- [Task objective] Please reproduce each of the entries below exactly as they appear.
START Dataset records
(* ===== verification/_CoqProject ===== *)
-Q . S2P
Prelude.v
GoFloat.v
Srates.v
Protocol.v
Status.v
GoText.v
GoTime.v
Algo.v
Accounting.v
Sha256.v
Auth.v
GoNet.v
GoConn.v
GoUrl.v
GoUtf8.v
GoJson.v
GoQuote.v
GoScan.v
GoFlag.v
Server.v
Session.v
Upstream.v
Downstream.v
Run.v
Concurrency.v
Live.v
Http.v
HttpConc.v
Echo.v
Metrics.v
Ops.v
Serve.v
END Dataset records
- [Written response]
(* ===== verification/_CoqProject ===== *)
-Q . S2P
Prelude.v
GoFloat.v
Srates.v
Protocol.v
Status.v
GoText.v
GoTime.v
Algo.v
Accounting.v
Sha256.v
Auth.v
GoNet.v
GoConn.v
GoUrl.v
GoUtf8.v
GoJson.v
GoQuote.v
GoScan.v
GoFlag.v
Server.v
Session.v
Upstream.v
Downstream.v
Run.v
Concurrency.v
Live.v
Http.v
HttpConc.v
Echo.v
Metrics.v
Ops.v
Serve.v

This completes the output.